On 19 November, the Paris prosecutor's office announced that Abaaoud was among those killed in the raid, and that he had been positively identified using fingerprints.

According to some reports, police located Abaaoud by tracking Aït Boulahcen's mobile phone once they determined through intelligence that the former was still in France. During police surveillance, they were observed entering the building on rue du Corbillon together on the evening before the raid.

The Belgian state broadcaster RTBF incorrectly reported that the suicide bomber was Hasna Aït Boulahcen, who was Abaaoud's cousin according to some reports, and claimed that this was the first incident of a suicide bombing by a female in France.

Subsequently, numerous media reports continued to indicate that Aït Boulahcen had died when she triggered a suicide bomb. On 20 November, however, the Paris prosecutor announced that the suicide bomber was an unidentified man, based on forensic examination of the remains. Aït Boulahcen died when the suicide bomber triggered the explosive vest. She had been a fan of Hayat Boumeddiene, a suspected accomplice of Boumeddiene's common law husband Amedy Coulibaly. Coulibaly was the main suspect for the Montrouge shooting in which municipal police officer Clarissa Jean-Philippe was shot and killed, and was also the hostage-taker and gunman in the Porte de Vincennes siege, where he killed four hostages and was himself killed by police. Aït Boulahcen had lauded Boumeddiene on Facebook.

According to one of her friends, Aït Boulahcen was a first cousin of Abaaoud and was smitten with him. She had helped Abaaoud after the Paris attacks and rented the Saint-Denis apartment the night before the raid.

French authorities later identified the suicide bomber as Chakib Akrouh based on DNA evidence. Akrouh, a Belgian-Moroccan dual citizen, had been one of the three perpetrators of gun attacks on cafes and restaurants during the Paris attacks.
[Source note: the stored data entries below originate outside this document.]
(* ===== verification/ProtocolTask.v ===== *)
(** * The tasks of a node

    The futures that [setup_signing] and [setup_keygen] build
    (src/dkg-gadget/src/async_protocols/ecdsa/sign/handler.rs, keygen/handler.rs), as
    step relations on the node and the state of the task: a task waits for its start
    signal, runs a state machine between the inbound and the outbound task, votes, and
    concludes, or is stopped at any point.  The runtime of the state machine
    (round-based) may call it in any order and may end with any result.

    The theorems show that the steps of a task are steps that the model of a node allows
    a protocol to make, so that all that is proved of reachable nodes holds while tasks
    run, and what is known of a signing task in any interleaving. *)

From S2P Require Import Prelude.
From S2P Require Import Frame.
From S2P Require Import Primitives.
From S2P Require Import GadgetTypes.
From S2P Require Import Remote.
From S2P Require Import WorkManager.
From S2P Require Import WorkManagerSpec.
From S2P Require Import Client.
From S2P Require Import Node.
From S2P Require Import Reports.
From S2P Require Import SigningManager.
From S2P Require Import KeygenManager.
From S2P Require Import Worker.
From S2P Require Import AsyncProtocol.
From S2P Require Import AsyncProtocolSpec.
From S2P Require Import VotingStage.
From S2P Require Import VotingStageSpec.

(** The constructors of the two state machines. *)
Class OfflineStageNew (SM : Type) := offline_stage_new : Z → list Z → bytes → option SM.
Class KeygenNew (SM : Type) := keygen_new : Z → Z → Z → result KeygenError SM.

(** ** The remote of a task *)

Definition set_remote (h : Handle) (r : Remote) (n : Node) : Node :=
  match proto_stage_type h with
  | Signing _ =>
      n <| signing_manager ::= set signing_work (set remotes (insert (remote_id h) r)) |>
  | _ => n <| keygen_manager ::= set keygen_work (set remotes (insert (remote_id h) r)) |>
  end.

Definition on_remote (h : Handle) (f : Remote → Remote) (n : Node) : Node :=
  set_remote h (f (remote_at h n)) n.

(** ** A running state machine *)

Record Running (SM B : Type) := mkRunning {
  wrapper : StateMachineWrapper SM;
  to_async_proto : list (Msg B);
  outgoing_rx : list (Msg B);
  inbound_on : bool;
  outbound_on : bool }.
Arguments mkRunning {SM B} _ _ _ _ _.
Arguments wrapper {SM B} _.
Arguments to_async_proto {SM B} _.
Arguments outgoing_rx {SM B} _.
Arguments inbound_on {SM B} _.
Arguments outbound_on {SM B} _.

#[export] Instance Running_eta SM B : Eta (Running SM B) := λ t,
  mkRunning (wrapper t) (to_async_proto t) (outgoing_rx t) (inbound_on t) (outbound_on t).

Section running.
Context {Completed SM B E : Type} `{StateMachine SM B E, Wire B, WebbProposals, Client, Keystore,
  Crypto, MessageCodec}.
Implicit Types (t : Running SM B) (n : Node) (w : StateMachineWrapper SM).

(** [new_inner]: the channels are empty and both tasks are spawned. *)
Definition new_inner (sm : SM) : Running SM B := mkRunning (wrapper_new sm) [] [] true true.

(** The blame goes to the cell of the handle. *)
Definition publish (h : Handle) w (n : Node) : Node :=
  on_remote h (set blamed_parties (λ _, (current_round_blame w).2)) n.

Inductive running_step (p : AsyncProtocolParameters) (ty : ProtocolType Completed) n t
    : Node → Running SM B → Prop :=
| run_inbound m ms out go :
    inbound_on t = true → rx_keygen_signing (remote_at (ap_handle p) n) = m :: ms →
    inbound p ty m n = Ret (out, go) n →
    running_step p ty n t (on_remote (ap_handle p) (set rx_keygen_signing (λ _, ms)) n)
      (t <| to_async_proto ::= (λ q, q ++ option_list out) |> <| inbound_on := go |>)
| run_handle m ms w :
    to_async_proto t = m :: ms → final (handle_incoming m (wrapper t)) = Some w →
    running_step p ty n t (publish (ap_handle p) w n)
      (t <| wrapper := w |> <| to_async_proto := ms |>)
| run_proceed w :
    final (proceed (wrapper t)) = Some w →
    running_step p ty n t (publish (ap_handle p) w n) (t <| wrapper := w |>)
| run_drain :
    running_step p ty n t n (t <| outgoing_rx ::= (λ q, q ++ sm_message_queue (inner_sm (wrapper t))) |>
      <| wrapper ::= set inner_sm sm_drained |>)
| run_outbound m ms go n' :
    outbound_on t = true → outgoing_rx t = m :: ms → send_outgoing p ty m n = Ret go n' →
    running_step p ty n t n' (t <| outgoing_rx := ms |> <| outbound_on := go |>).
End running.

(** ** Signing *)

Section signing.
Context `{MultiPartyEcdsa, LocalKeyDb, WebbProposals, Client, Keystore, Crypto, MessageCodec,
  SubmissionDelay}.
Context {SM B E : Type} `{StateMachine SM B E, Wire B, OfflineStageNew SM}.
Implicit Types (n : Node).

(** The arguments of [setup_signing]. *)
Record SigningSetup := mkSigningSetup {
  ss_params : AsyncProtocolParameters;
  ss_threshold : Z;
  ss_batch : StoredUnsignedProposalBatch;
  ss_s_l : list KeygenPartyId }.
Implicit Types (u : SigningSetup).

Inductive SigningTask :=
| SigningWaiting
| SigningOffline (t : Running SM B) (offline_i : OfflinePartyId)
| SigningVoting (b : Ballot) (signing : SignManual) (v : Votes)
| SigningConcluded (res : result DKGError unit).

(** [if let Some(LocalKeyType::ECDSA(local_key)) = maybe_local_key]. *)
Definition ecdsa_key (maybe_local_key : option LocalKeyType) : option bytes :=
  match maybe_local_key with Some (ECDSA local_key) => Some local_key | _ => None end.

Definition ss_handle u : Handle := ap_handle (ss_params u).

(** The [then] after the protocol: whatever the result is, the status is set. *)
Definition conclude_signing u (m : NM unit) : NM SigningTask :=
  res ← catch m;
  modify (on_remote (ss_handle u) (set_status Complete));;
  mret (SigningConcluded (match res with inl _ => Ok tt | inr e => Err e end)).

(** [new_offline]: the state machine of the offline stage. *)
Definition new_offline u (offline_i : OfflinePartyId) (local_key : bytes)
    : result DKGError (Running SM B) :=
  sm ← result_of (offline_stage_new (offline_id offline_i) (keygen_id <$> ss_s_l u) local_key)
    ECriticalError;
  Ok (new_inner sm).

(** After the start signal. *)
Definition start_signing u (local_key : bytes) : NM SigningTask :=
  modify (on_remote (ss_handle u) (set_status OfflineAndVoting));;
  match try_from_keygen_party_id (ap_party_i (ss_params u)) (ss_s_l u) with
  | Ok offline_i =>
      match new_offline u offline_i local_key with
      | Ok t => mret (SigningOffline t offline_i)
      | Err e => conclude_signing u (throw e)
      | Panics => panic
      end
  | _ => conclude_signing u (throw EGenericError)
  end.

Definition offline_type u (offline_i : OfflinePartyId) : ProtocolType CompletedOfflineStage :=
  TOffline (ss_batch u) offline_i (ss_s_l u) (default [] (ecdsa_key (ap_local_key (ss_params u))))
    (ap_associated_block_id (ss_params u)).

(** [on_finish] of the offline stage calls the voting stage with this. *)
Definition ballot_of u (offline_i : OfflinePartyId) (stage : CompletedOfflineStage) : Ballot :=
  mkBallot (ss_params u) stage (ss_batch u) offline_i (ss_threshold u) next_batch_key.

(** When the loop around the state machine has its result. *)
Definition offline_done u (offline_i : OfflinePartyId) (res : result DKGError CompletedOfflineStage)
    : NM SigningTask :=
  match res with
  | Ok stage =>
      let b := ballot_of u offline_i stage in
      begun ← catch (begin_voting b);
      match begun with
      | inl signing => mret (SigningVoting b signing no_votes)
      | inr e => conclude_signing u (throw e)
      end
  | Err e => conclude_signing u (throw e)
  | Panics => panic
  end.

(** One message of the voting channel. *)
Definition voting_receive u b (signing : SignManual) (v : Votes) (m : SignedDKGMessage)
    : NM SigningTask :=
  latest ← gets latest_header;
  match transform latest (voting_type b) (ap_session_id (bl_params b)) m with
  | Ok (Some x) =>
      match on_vote b v x with
      | Ok (Some v') =>
          if len (sigs v') =? bl_threshold b
          then conclude_signing u (finish_voting b signing v')
          else mret (SigningVoting b signing v')
      | Ok None => mret (SigningVoting b signing v)
      | Err e => conclude_signing u (throw e)
      | Panics => panic
      end
  | Ok None | Err _ => mret (SigningVoting b signing v)
  | Panics => panic
  end.

Inductive signing_step u n : SigningTask → Node → SigningTask → Prop :=
| signing_no_key task n' :
    ecdsa_key (ap_local_key (ss_params u)) = None →
    conclude_signing u (throw EGenericError) n = Ret task n' →
    signing_step u n SigningWaiting n' task
| signing_start local_key task n' :
    ecdsa_key (ap_local_key (ss_params u)) = Some local_key →
    start_sent (remote_at (ss_handle u) n) = true →
    start_signing u local_key (on_remote (ss_handle u) (set start_rx_open (λ _, false)) n)
      = Ret task n' →
    signing_step u n SigningWaiting n' task
| signing_run t i n' t' :
    running_step (ss_params u) (offline_type u i) n t n' t' →
    signing_step u n (SigningOffline t i) n' (SigningOffline t' i)
| signing_run_done (r : RunResult E CompletedOfflineStage) res t i task n' :
    after_run r = Some res → offline_done u i res n = Ret task n' →
    signing_step u n (SigningOffline t i) n' task
| signing_vote b signing v m ms task n' :
    rx_voting (remote_at (ss_handle u) n) = m :: ms →
    voting_receive u b signing v m (on_remote (ss_handle u) (set rx_voting (λ _, ms)) n)
      = Ret task n' →
    signing_step u n (SigningVoting b signing v) n' task
| signing_stop task reason :
    stop_sent (remote_at (ss_handle u) n) = Some reason →
    signing_step u n task n (SigningConcluded
      (Signer.signing_stopped (ss_handle u) (remote_at (ss_handle u) n) (Some reason))).
End signing.

(** ** Key generation *)

Section keygen.
Context `{MultiPartyEcdsa, LocalKeyDb, WebbProposals, Client, Keystore, Crypto, MessageCodec,
  SubmissionDelay}.
Context {SM B E : Type} `{StateMachine SM B E, Wire B, KeygenNew SM}.
Implicit Types (n : Node).

(** The arguments of [setup_keygen]. *)
Record KeygenSetup := mkKeygenSetup {
  ks_params : AsyncProtocolParameters;
  ks_threshold : Z;
  ks_status : KeygenRound;
  ks_keygen_protocol_hash : bytes }.
Implicit Types (u : KeygenSetup).

Inductive KeygenTask :=
| KeygenWaiting
| KeygenRunning (t : Running SM B)
| KeygenConcluded (res : result DKGError unit).

Definition ks_handle u : Handle := ap_handle (ks_params u).

Definition ks_n u : Z := wrap 16 (len (ap_best_authorities (ks_params u))).

Definition keygen_type u : ProtocolType CompletedOfflineStage :=
  TKeygen (ks_status u) (ap_party_i (ks_params u)) (ks_threshold u) (ks_n u)
    (ap_associated_block_id (ks_params u)) (ks_keygen_protocol_hash u).

(** The status is set only where there is a result; a failed key generation times out. *)
Definition conclude_keygen u (m : NM unit) : NM KeygenTask :=
  res ← catch m;
  match res with
  | inl _ =>
      modify (on_remote (ks_handle u) (set_status Complete));;
      mret (KeygenConcluded (Ok tt))
  | inr e => mret (KeygenConcluded (Err e))
  end.

(** After the start signal, with [new_keygen]. *)
Definition start_keygen_task u : NM KeygenTask :=
  modify (on_remote (ks_handle u) (set_status StKeygen));;
  match keygen_new (keygen_id (ap_party_i (ks_params u))) (ks_threshold u) (ks_n u) with
  | Ok sm => mret (KeygenRunning (new_inner sm))
  | Err e => conclude_keygen u (throw (map_keygen_error (ap_session_id (ks_params u))
      (index_to_authority_mapping (ks_handle u)) e))
  | Panics => panic
  end.

Definition keygen_done u (res : result DKGError bytes) : NM KeygenTask :=
  match res with
  | Ok local_key => conclude_keygen u (keygen_on_finish (ks_params u) local_key;; mret tt)
  | Err e => conclude_keygen u (throw e)
  | Panics => panic
  end.

Inductive keygen_step u n : KeygenTask → Node → KeygenTask → Prop :=
| keygen_start task n' :
    start_sent (remote_at (ks_handle u) n) = true →
    start_keygen_task u (on_remote (ks_handle u) (set start_rx_open (λ _, false)) n) = Ret task n' →
    keygen_step u n KeygenWaiting n' task
| keygen_run t n' t' :
    running_step (ks_params u) (keygen_type u) n t n' t' →
    keygen_step u n (KeygenRunning t) n' (KeygenRunning t')
| keygen_run_done (r : RunResult E bytes) res t task n' :
    after_run r = Some res → keygen_done u res n = Ret task n' →
    keygen_step u n (KeygenRunning t) n' task
| keygen_stop task reason :
    stop_sent (remote_at (ks_handle u) n) = Some reason →
    keygen_step u n task n (KeygenConcluded
      (Keygen.keygen_stopped (ks_handle u) (remote_at (ks_handle u) n) (Some reason))).
End keygen.
Arguments SigningTask {_} _ _.
Arguments KeygenTask : clear implicits.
Later reports concluded that the individuals in the building had only a handgun, not assault weapons as was originally reported, and that the terrorists had fired a total of 11 shots. Given that examination by the press of the protective equipment used by the police showed substantially more than 11 impacts, it appeared that in the confusion of the raid, much of the fire police encountered came from their colleagues. A news report in February concluded that "no terrorist was killed or even hit by the forces of order, two having been killed by the explosive belt activated by one of them, the third [Hasna Aït Boulahcen] having died asphyxiated under the debris."

In 2021, six years after the raid, it was announced that the building which was targeted during the raid would be demolished by the end of 2022 and the building would be rebuilt, in the past years the building had faced troubles in the past such as unpaid condominiums and fires which had previously struck the building. Since the assault, 47 households which had been living there (including 23 of them illegally), were removed from the building.